*** Dataset entries ***

(* ===== verification/TursoAccounts.v ===== *)
(** * Accounts in Turso

    [src/acton-service/src/accounts/storage/turso.rs] on the tables of [Libsql]:
    the rows, the operations of the trait, and the proof that, whatever
    connections, statements and reads fail, they are operations on a list of
    accounts. Reading the columns of a row cannot fail: their types
    are those of the table. *)

From S2P Require Import Prelude FrameworkError AuditEvent AuditChain Accounts AccountStorage AccountLifecycle Libsql.

Local Open Scope string_scope.
Local Open Scope Z_scope.
Local Open Scope list_scope.
Local Open Scope monad_scope.

(** [serde_json] on role lists and on metadata. *)
Class AccountText := {
  roles_to_string : list string → string;
  roles_from_str : string → option (list string);
  metadata_to_string : json → string;
  metadata_from_str : string → option json;
}.

Class AccountTextLaws `{AccountText} := { roles_roundtrip roles : roles_from_str (roles_to_string roles) = Some roles }.

(** A row of [accounts]: text in every column but [email_verified] and
    [failed_login_count]. *)
Abbreviation TcRow := (AccountOf string string string Z string string).

Section TursoAccounts.
Context `{TypeIdEnv} `{TimeText} `{AccountText}.

(** Text of a violated constraint; what [AccountId::new] and [Utc::now] return for
    a row whose id or time does not parse. *)
Context (unique_msg : string) (fresh_id : TcRow → AccountId) (utc_now : TcRow → Z).

Abbreviation T := (M (LqDb TcRow) Error).

Definition parse_datetime (s : string) : option Z :=
  match parse_rfc3339 s with Ok dt => Some dt | Err _ => None end.

Definition tc_row_to_account (row : TcRow) : result Account Error :=
  Ok (mkAccount (unwrap_or (AccountId_from_str (acc_id row)) (fresh_id row))
    (acc_email row) (acc_username row) (acc_password_hash row)
    (unwrap_or (status_from_str (acc_status row)) PendingVerification)
    (default [] (roles_from_str (acc_roles row)))
    (negb (acc_email_verified row =? 0))
    (acc_email_verified_at row ≫= parse_datetime) (acc_last_login_at row ≫= parse_datetime)
    (acc_locked_at row ≫= parse_datetime) (acc_locked_reason row)
    (acc_disabled_at row ≫= parse_datetime) (acc_disabled_reason row)
    (acc_expires_at row ≫= parse_datetime) (acc_password_changed_at row ≫= parse_datetime)
    (as_unsigned 32 (acc_failed_login_count row)) (acc_metadata row ≫= metadata_from_str)
    (default (utc_now row) (parse_datetime (acc_created_at row)))
    (default (utc_now row) (parse_datetime (acc_updated_at row)))).

(** [opt_dt]. *)
Definition opt_dt (dt : option Z) : option string := to_rfc3339 <$> dt.

(** The values [create] binds. *)
Definition tc_insert_row (account : Account) : TcRow :=
  mkAccount (aid_as_str (acc_id account)) (acc_email account) (acc_username account) (acc_password_hash account)
    (status_to_string (acc_status account)) (roles_to_string (acc_roles account))
    (if acc_email_verified account then 1 else 0)
    (opt_dt (acc_email_verified_at account)) (opt_dt (acc_last_login_at account))
    (opt_dt (acc_locked_at account)) (acc_locked_reason account)
    (opt_dt (acc_disabled_at account)) (acc_disabled_reason account)
    (opt_dt (acc_expires_at account)) (opt_dt (acc_password_changed_at account))
    (acc_failed_login_count account) (metadata_to_string <$> acc_metadata account)
    (to_rfc3339 (acc_created_at account)) (to_rfc3339 (acc_updated_at account)).

Definition tc_conn : T unit := lq_connect "Failed to connect: ".

Definition tc_initialize : T unit :=
  lq_connect "Failed to connect for accounts init: " ;;
  lq_execute "Failed to create accounts table: " (fun rows => Ok (tt, rows)) ;;
  lq_execute "Failed to create email index: " (fun rows => Ok (tt, rows)) ;;
  lq_execute "Failed to create status index: " (fun rows => Ok (tt, rows)).

Definition tc_create (account : Account) : T unit :=
  tc_conn ;;
  lq_execute "Failed to create account: " (fun rows =>
    let row := tc_insert_row account in
    if bool_decide (acc_id row ∈ acc_id <$> rows) || bool_decide (acc_email row ∈ acc_email <$> rows)
    then Err unique_msg else Ok (tt, rows ++ [row])).

(** A [SELECT] on a key. *)
Definition tc_get (what : string) (P : TcRow → bool) : T (option Account) :=
  tc_conn ;;
  let! rows := lq_query what (List.filter P) in
  lq_first "Failed to read row: " tc_row_to_account rows.

Definition tc_get_by_id (id : string) : T (option Account) :=
  tc_get "Failed to get account: " (fun r => String.eqb (acc_id r) id).
Definition tc_get_by_email (email : string) : T (option Account) :=
  tc_get "Failed to get account by email: " (fun r => String.eqb (acc_email r) email).
Definition tc_get_by_username (username : string) : T (option Account) :=
  tc_get "Failed to get account by username: " (fun r => bool_decide (acc_username r = Some username)).

(** [UPDATE accounts SET .. WHERE id = ?1]. *)
Definition tc_update_where (id : string) (f : TcRow → TcRow) (rows : list TcRow) : list TcRow :=
  (lq_update (fun r => String.eqb (acc_id r) id) f rows).2.

(** Every column but [id] and [created_at]. *)
Definition tc_update (now : Z) (account : Account) : T unit :=
  tc_conn ;;
  lq_execute "Failed to update account: " (fun rows =>
    let row := set_updated_at (to_rfc3339 now) (tc_insert_row account) in
    if bool_decide (acc_id row ∈ acc_id <$> rows) &&
       bool_decide (acc_email row ∈ acc_email <$> List.filter (fun r => negb (String.eqb (acc_id r) (acc_id row))) rows)
    then Err unique_msg
    else Ok (tt, tc_update_where (acc_id row) (fun r => set_created_at (acc_created_at r) row) rows)).
(** * Crossword generation (mobile/src/utils/crosswordGenerator.ts)

    A shallow embedding of the crossword generator of the Wordds app and
    the properties of its specification.

    Modelling conventions.
    - A TypeScript [string] is a list of characters ([JsString]).  The
      model is that of strings of ASCII characters (codes below 128):
      [toUpperCase] and [trim] leave the characters above 127 alone,
      where JavaScript strips U+00A0 as white space and gives SS as the
      capital of U+00DF.  The statements on how the normaliser, the app
      helper and the puzzle screen transform given words carry the
      hypothesis that these words are ASCII ([asciiString]).
    - A TypeScript [number] that holds an integer is a [Z].  The average
      distance of [calculateAverageDistance] is a rational number ([Q]).
    - A grid cell ([string | null]) is an [option ascii]: [None] is [null].
    - The grid is a list of rows.  Reading or writing a cell outside the
      grid leaves the model: the accessors return [None] there (JavaScript
      would throw a [TypeError], read [undefined], or grow the row), and so
      does every function that performs such an access.  [Array(n)] with a
      negative [n] (a [RangeError]) is [None] as well.
    - [console.log] and [console.warn] are dropped; the [console.error]
      line that precedes each [return null] is kept as an [ErrorLine]. *)

From Stdlib Require Import ZArith QArith Ascii String Lia Permutation Sorted.
From stdpp Require Import base option list strings.

Local Open Scope Z_scope.

(** ** Strings *)

Abbreviation JsString := (list ascii).

(** The character list of a string literal. *)
Definition str (s : string) : JsString := list_ascii_of_string s.

Definition code (c : ascii) : Z := Z.of_N (N_of_ascii c).

Definition isLowerAZ (c : ascii) : bool := (97 <=? code c) && (code c <=? 122).
Definition isUpperAZ (c : ascii) : bool := (65 <=? code c) && (code c <=? 90).

(** The white space and line terminators that [String.prototype.trim]
    strips, in the ASCII range: TAB, LF, VT, FF, CR and SPACE. *)
Definition isWhiteSpace (c : ascii) : bool :=
  ((9 <=? code c) && (code c <=? 13)) || (code c =? 32).

Definition upperChar (c : ascii) : ascii :=
  if isLowerAZ c then ascii_of_N (N_of_ascii c - 32) else c.

(** [String.prototype.toUpperCase], on ASCII strings *)
Definition toUpperCase (s : JsString) : JsString := map upperChar s.

Fixpoint trimStart (s : JsString) : JsString :=
  match s with
  | [] => []
  | c :: rest => if isWhiteSpace c then trimStart rest else s
  end.

Fixpoint trimEnd (s : JsString) : JsString :=
  match s with
  | [] => []
  | c :: rest =>
      match trimEnd rest with
      | [] => if isWhiteSpace c then [] else [c]
      | kept => c :: kept
      end
  end.

(** [String.prototype.trim], on ASCII strings *)
Definition trim (s : JsString) : JsString := trimEnd (trimStart s).

(** [/^[A-Z]+$/.test(s)]: one or more characters, each of them in A-Z. *)
Definition testLetters (s : JsString) : bool :=
  match s with
  | [] => false
  | _ => forallb isUpperAZ s
  end.

(** [Array.prototype.sort(cmp)]: a stable sort; an element moves in front
    of another one only when the comparator is negative. *)
Fixpoint insertSorted {A} (cmp : A -> A -> Z) (a : A) (l : list A) : list A :=
  match l with
  | [] => [a]
  | x :: rest => if cmp x a <? 0 then x :: insertSorted cmp a rest else a :: l
  end.

Definition sortBy {A} (cmp : A -> A -> Z) (l : list A) : list A :=
  foldr (insertSorted cmp) [] l.

(** ** Data model *)

Inductive Direction := across | down.

Record WordInput := mkWordInput {
  wi_word : JsString;
  wi_clue : JsString
}.

Record PlacedWord := mkPlacedWord {
  pw_number : Z;
  pw_word : JsString;
  pw_clue : JsString;
  pw_answer : JsString;
  pw_startRow : Z;
  pw_startCol : Z;
  pw_direction : Direction
}.

Definition Cell := option ascii.
Abbreviation Grid := (list (list Cell)).

Record PuzzleGrid := mkPuzzleGrid {
  pg_size : Z;
  pg_words : list PlacedWord;
  pg_grid : Grid
}.

Record WordPlacement := mkWordPlacement {
  wp_word : JsString;
  wp_clue : JsString;
  wp_row : Z;
  wp_col : Z;
  wp_direction : Direction;
  wp_score : Z
}.

Record Options := mkOptions {
  maxAttempts : Z;
  minIntersections : Z;
  gridPadding : Z
}.

Definition defaultOptions : Options :=
  {| maxAttempts := 50; minIntersections := 1; gridPadding := 2 |}.

#[global] Instance Direction_eq_dec : EqDecision Direction.
Proof. solve_decision. Defined.

(** ** Normalisation (generateCrossword, lines 69-75) *)

Definition wordLength (w : WordInput) : Z := Z.of_nat (length (wi_word w)).

Definition normalizeEntry (w : WordInput) : WordInput :=
  {| wi_word := trim (toUpperCase (wi_word w)); wi_clue := trim (wi_clue w) |}.

Definition acceptedWord (w : WordInput) : bool :=
  (2 <=? wordLength w) && testLetters (wi_word w).

Definition normalizeWords (wordInputs : list WordInput) : list WordInput :=
  List.filter acceptedWord (map normalizeEntry wordInputs).

(** The normaliser with the two calls in the other order: trim, then
    uppercase; keep the entries of at least two characters, all of them
    in A-Z. *)
Definition specNormalizeEntry (w : WordInput) : WordInput :=
  {| wi_word := toUpperCase (trim (wi_word w)); wi_clue := trim (wi_clue w) |}.

Definition specAccepted (w : WordInput) : bool :=
  (2 <=? wordLength w) && forallb isUpperAZ (wi_word w).

Definition specNormalize (wordInputs : list WordInput) : list WordInput :=
  List.filter specAccepted (map specNormalizeEntry wordInputs).

(** ** Sorting by length, longest first (lines 84-86) *)

Definition byLengthDesc (a b : WordInput) : Z := wordLength b - wordLength a.

Definition sortWords (ws : list WordInput) : list WordInput := sortBy byLengthDesc ws.

(** Sequencing of partial steps: stop at the first one that leaves the model. *)
Notation "x <- e ;; k" := (match e with Some x => k | None => None end)
  (at level 200, e at level 99, right associativity, only parsing).

(** ** Grid access *)

Definition filled (cell : Cell) : bool :=
  match cell with Some _ => true | None => false end.

(** [cell === ch] for a cell and a one-letter string *)
Definition cellIs (cell : Cell) (ch : ascii) : bool :=
  match cell with Some x => bool_decide (x = ch) | None => false end.

(** [grid[r][c]], inside the grid only. *)
Definition getCell (g : Grid) (r c : Z) : option Cell :=
  if (0 <=? r) && (0 <=? c) then
    cells <- g !! Z.to_nat r ;; cells !! Z.to_nat c
  else None.

(** [grid[r][c] = v], inside the grid only. *)
Definition setCell (g : Grid) (r c : Z) (v : Cell) : option Grid :=
  if (0 <=? r) && (0 <=? c) then
    cells <- g !! Z.to_nat r ;;
    if c <? Z.of_nat (length cells)
    then Some (<[Z.to_nat r := <[Z.to_nat c := v]> cells]> g)
    else None
  else None.

(** [Array(n).fill(null).map(() => Array(n).fill(null))] *)
Definition emptyGrid (n : Z) : Grid :=
  replicate (Z.to_nat n) (replicate (Z.to_nat n) None).

(** Row and column of the [i]-th letter of a word that starts at
    [(row, col)]: [direction === 'across' ? row : row + i] and
    [direction === 'across' ? col + i : col]. *)
Definition cellRow (direction : Direction) (row i : Z) : Z :=
  match direction with across => row | down => row + i end.

Definition cellCol (direction : Direction) (col i : Z) : Z :=
  match direction with across => col + i | down => col end.

(** A loop that threads a state through a list and stops at the first
    access outside the grid. *)
Fixpoint foldM {S A} (f : S -> A -> option S) (s : S) (l : list A) : option S :=
  match l with
  | [] => Some s
  | a :: rest => s' <- f s a ;; foldM f s' rest
  end.

(** The cells visited by two nested counting loops, rows outermost. *)
Definition rangeCells (r0 rows c0 cols : Z) : list (Z * Z) :=
  flat_map (fun r => map (fun c => (r, c)) (seqZ c0 cols)) (seqZ r0 rows).

(** ** findIntersections (lines 227-246) *)

Definition indexed (s : JsString) : list (Z * ascii) :=
  imap (fun i ch => (Z.of_nat i, ch)) s.

Definition findIntersections (currentWord : JsString) (placedWord : WordPlacement)
  : list (Z * Z) :=
  flat_map (fun ia =>
    flat_map (fun jb =>
      if decide (ia.2 = jb.2) then [(ia.1, jb.1)] else [])
      (indexed (wp_word placedWord)))
    (indexed currentWord).

(** ** canPlaceWord (lines 251-313) *)

(** [grid[r][c] !== null] *)
Definition occupied (g : Grid) (r c : Z) : option bool :=
  cell <- getCell g r c ;; Some (filled cell).

(** [cond && grid[r][c] !== null]: the cell is read only under [cond]. *)
Definition occupiedIf (cond : bool) (g : Grid) (r c : Z) : option bool :=
  if cond then occupied g r c else Some false.

(** The two neighbours of a new cell, perpendicular to the word. *)
Definition sideBlocked (g : Grid) (gridSize : Z) (direction : Direction) (r c : Z)
  : option bool :=
  match direction with
  | across =>
      above <- occupiedIf (0 <? r) g (r - 1) c ;;
      if above then Some true else occupiedIf (r <? gridSize - 1) g (r + 1) c
  | down =>
      beside <- occupiedIf (0 <? c) g r (c - 1) ;;
      if beside then Some true else occupiedIf (c <? gridSize - 1) g r (c + 1)
  end.

(** The loop over the cells of the word, from letter [i] on. *)
Fixpoint checkCells (g : Grid) (gridSize row col : Z) (direction : Direction)
    (i : Z) (letters : JsString) : option bool :=
  match letters with
  | [] => Some true
  | ch :: rest =>
      let r := cellRow direction row i in
      let c := cellCol direction col i in
      cell <- getCell g r c ;;
      if filled cell && negb (cellIs cell ch) then Some false
      else
        blocked <- (if filled cell then Some false
                   else sideBlocked g gridSize direction r c) ;;
        if blocked then Some false
        else checkCells g gridSize row col direction (i + 1) rest
  end.
(* ===== verification/Probing.v ===== *)
(** Triangular probing in tables whose size is a power of two: the arithmetic
    behind the open-addressing tables of libclamav/hashtab.c ("quadratic
    probing, with c1 = c2 = 1/2, guaranteed to walk the entire table for table
    sizes power of 2"). *)
From stdpp Require Import base numbers list list_numbers.
From Stdlib Require Import ZArith Lia Bool Znumtheory.
From S2P Require Import Prelude.
Local Open Scope Z_scope.

(** The slot visited after [t] collisions by a search that starts at [h] in a
    table of [n] slots: the successive increments are 1, 2, 3, ... *)
Definition probe (n h t : Z) : Z := (h + t * (t + 1) / 2) `mod` n.

Lemma triangle_step t : 0 <= t -> (t + 1) * (t + 1 + 1) / 2 = t * (t + 1) / 2 + (t + 1).
Proof.
  intros. replace ((t + 1) * (t + 1 + 1)) with (t * (t + 1) + (t + 1) * 2) by ring.
  by rewrite Z.div_add by lia.
Qed.

Lemma triangle_double t : 2 * (t * (t + 1) / 2) = t * (t + 1).
Proof.
  assert ((t * (t + 1)) `mod` 2 = 0) as H.
  { rewrite Zmult_mod, (Zplus_mod t 1). pose proof (Z.mod_pos_bound t 2 ltac:(lia)).
    assert (t `mod` 2 = 0 \/ t `mod` 2 = 1) as [->| ->] by lia; reflexivity. }
  pose proof (Z.div_mod (t * (t + 1)) 2 ltac:(lia)). lia.
Qed.

Lemma probe_range n h t : 0 < n -> 0 <= probe n h t < n.
Proof. intros. apply Z.mod_pos_bound. done. Qed.

Lemma probe_0 n h : 0 <= h < n -> probe n h 0 = h.
Proof. intros. unfold probe. change (0 * (0 + 1) / 2) with 0. rewrite Z.add_0_r. by apply Z.mod_small. Qed.

Lemma probe_step n h t : 0 < n -> 0 <= t -> probe n h (t + 1) = (probe n h t + (t + 1)) `mod` n.
Proof.
  intros. unfold probe. rewrite triangle_step by done.
  rewrite Zplus_mod_idemp_l. f_equal. lia.
Qed.

(** A power of two divides a product of an odd and another factor only if it
    divides the other one. *)
Lemma pow2_divide_odd k a b : 0 <= k -> Z.odd a = true -> (2 ^ k | a * b) -> (2 ^ k | b).
Proof.
  intros Hk Ho. revert b. pattern k. apply natlike_ind; [|clear k Hk; intros k Hk IH b Hd|done].
  { intros b _. exists b. rewrite Z.pow_0_r. lia. }
  rewrite Z.pow_succ_r in * by done. destruct Hd as [m Hm].
  assert (Z.even b = true) as He.
  { assert (Z.even (a * b) = true) as E by (rewrite Hm, !Z.even_mul; cbn; by rewrite orb_true_r).
    rewrite Z.even_mul, <- (Z.negb_odd a), Ho in E. done. }
  apply Z.even_spec in He as [b' ->].
  destruct (IH b') as [q ->]; [exists m; nia|]. exists q. ring.
Qed.

(** Two different searches of fewer than [2^k] steps never meet. *)
Lemma probe_inj k h i j :
  0 <= k -> 0 <= i < 2 ^ k -> 0 <= j < 2 ^ k ->
  probe (2 ^ k) h i = probe (2 ^ k) h j -> i = j.
Proof.
  intros Hk. revert i j.
  enough (forall i j, 0 <= i < j -> j < 2 ^ k -> probe (2 ^ k) h i <> probe (2 ^ k) h j) as Hlt.
  { intros i j Hi Hj E. destruct (Ztrichotomy i j) as [H|[H|H]]; [|done|].
    - exfalso. apply (Hlt i j); lia || done.
    - exfalso. apply (Hlt j i); lia || done. }
  intros i j Hij Hj E. pose proof (pow2_gt0 k Hk).
  assert (2 ^ (k + 1) | (j - i) * (j + i + 1)) as Hd.
  { unfold probe in E.
    assert ((2 ^ k | (j * (j + 1) / 2) - (i * (i + 1) / 2))) as [m Hm].
    { apply Z.mod_divide; [lia|].
      replace (j * (j + 1) / 2 - i * (i + 1) / 2)
        with ((h + j * (j + 1) / 2) - (h + i * (i + 1) / 2)) by lia.
      rewrite Zminus_mod, <- E, Z.sub_diag. by apply Zmod_0_l. }
    exists m. rewrite Z.pow_add_r, Z.pow_1_r by lia.
    pose proof (triangle_double i). pose proof (triangle_double j). nia. }
  destruct (Z.odd (j - i)) eqn:Ho.
  - apply pow2_divide_odd in Hd; [|lia|done].
    apply Z.divide_pos_le in Hd; [|lia]. rewrite Z.pow_add_r, Z.pow_1_r in Hd by lia. lia.
  - rewrite Z.mul_comm in Hd. apply pow2_divide_odd in Hd; [|lia|].
    + apply Z.divide_pos_le in Hd; [|lia]. rewrite Z.pow_add_r, Z.pow_1_r in Hd by lia. lia.
    + replace (j + i + 1) with ((j - i) + (2 * i + 1)) by lia.
      rewrite Z.odd_add, Ho. rewrite Z.odd_add, Z.odd_mul. done.
Qed.

(** Hence [2^k] steps visit every slot. *)
Lemma probe_surj k h s : 0 <= k -> 0 <= s < 2 ^ k ->
  exists t, 0 <= t < 2 ^ k /\ probe (2 ^ k) h t = s.
Proof.
  intros Hk Hs. pose proof (pow2_gt0 k Hk).
  set (n := Z.to_nat (2 ^ k)).
  set (visited := map (fun t => Z.to_nat (probe (2 ^ k) h (Z.of_nat t))) (List.seq 0 n)).
  assert (List.NoDup visited) as Hnd.
  { unfold visited. apply Finite.Injective_map_NoDup_in; [|apply List.seq_NoDup].
    intros x y Hx%List.in_seq Hy%List.in_seq E.
    pose proof (probe_range (2 ^ k) h (Z.of_nat x)). pose proof (probe_range (2 ^ k) h (Z.of_nat y)).
    apply Nat2Z.inj, (probe_inj k h); lia. }
  assert (List.incl visited (List.seq 0 n)) as Hin.
  { intros x (t & <- & _)%List.in_map_iff. apply List.in_seq.
    pose proof (probe_range (2 ^ k) h (Z.of_nat t)). lia. }
  assert (In (Z.to_nat s) visited) as (t & Et & Ht%List.in_seq)%List.in_map_iff.
  { eapply List.NoDup_length_incl; [exact Hnd| |exact Hin|apply List.in_seq; lia].
    unfold visited. rewrite length_map. done. }
  exists (Z.of_nat t). split; [lia|]. pose proof (probe_range (2 ^ k) h (Z.of_nat t)). lia.
Qed.

(** The first slot of a search where a test holds, if it holds anywhere. *)
Lemma probe_first k h (stop : Z -> bool) s : 0 <= k -> 0 <= s < 2 ^ k -> stop s = true ->
  exists t, 0 <= t < 2 ^ k /\ stop (probe (2 ^ k) h t) = true /\
    forall j, 0 <= j < t -> stop (probe (2 ^ k) h j) = false.
Proof.
  intros Hk Hs Hst. destruct (probe_surj k h s Hk Hs) as (t & Ht & Et).
  destruct (least_nat (fun n => stop (probe (2 ^ k) h (Z.of_nat n))) (Z.to_nat t))
    as (m & Hm & Hst' & Hbl).
  { cbn. rewrite Z2Nat.id by lia. by rewrite Et. }
  exists (Z.of_nat m). split; [lia|]. split; [done|]. intros j Hj.
  specialize (Hbl (Z.to_nat j) ltac:(lia)). cbn in Hbl. by rewrite Z2Nat.id in Hbl by lia.
Qed.

(** A probing loop [F fuel slot tries] that leaves with [R] at the slots where
    [stop] holds and goes on to the next slot elsewhere leaves at the first of
    them. *)
Lemma probe_loop_run {A} (F : nat -> Z -> Z -> A) (R : Z -> A) (stop : Z -> bool) n h m :
  (forall f t, 0 <= t < n -> stop (probe n h t) = true ->
     F (S f) (probe n h t) (t + 1) = R (probe n h t)) ->
  (forall f t, 0 <= t -> t + 1 < n -> stop (probe n h t) = false ->
     F (S f) (probe n h t) (t + 1) = F f (probe n h (t + 1)) (t + 1 + 1)) ->
  0 <= m < n -> stop (probe n h m) = true -> (forall j, 0 <= j < m -> stop (probe n h j) = false) ->
  forall fuel, m < Z.of_nat fuel -> F fuel (probe n h 0) 1 = R (probe n h m).
Proof.
  intros Hstop Hgo Hm Hst Hbl.
  enough (forall d t fuel, 0 <= t -> t + Z.of_nat d = m -> Z.of_nat d < Z.of_nat fuel ->
            F fuel (probe n h t) (t + 1) = R (probe n h m)) as H.
  { intros fuel Hf. apply (H (Z.to_nat m) 0); lia. }
  induction d as [|d IH]; intros t [|f] Ht E Hf; try lia.
  - replace t with m in * by lia. by apply Hstop.
  - rewrite Hgo; [|lia|lia|apply Hbl; lia]. apply IH; lia.
Qed.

*** End of Dataset entries ***

__Directions__. Reproduce, character for character, only the lines of the preceding data that start at the line with "assert (In (Z.to_nat" and end at the line with "Lemma probe_first k", both included.

__Response to this task__.
  assert (In (Z.to_nat s) visited) as (t & Et & Ht%List.in_seq)%List.in_map_iff.
  { eapply List.NoDup_length_incl; [exact Hnd| |exact Hin|apply List.in_seq; lia].
    unfold visited. rewrite length_map. done. }
  exists (Z.of_nat t). split; [lia|]. pose proof (probe_range (2 ^ k) h (Z.of_nat t)). lia.
Qed.

(** The first slot of a search where a test holds, if it holds anywhere. *)
Lemma probe_first k h (stop : Z -> bool) s : 0 <= k -> 0 <= s < 2 ^ k -> stop s = true ->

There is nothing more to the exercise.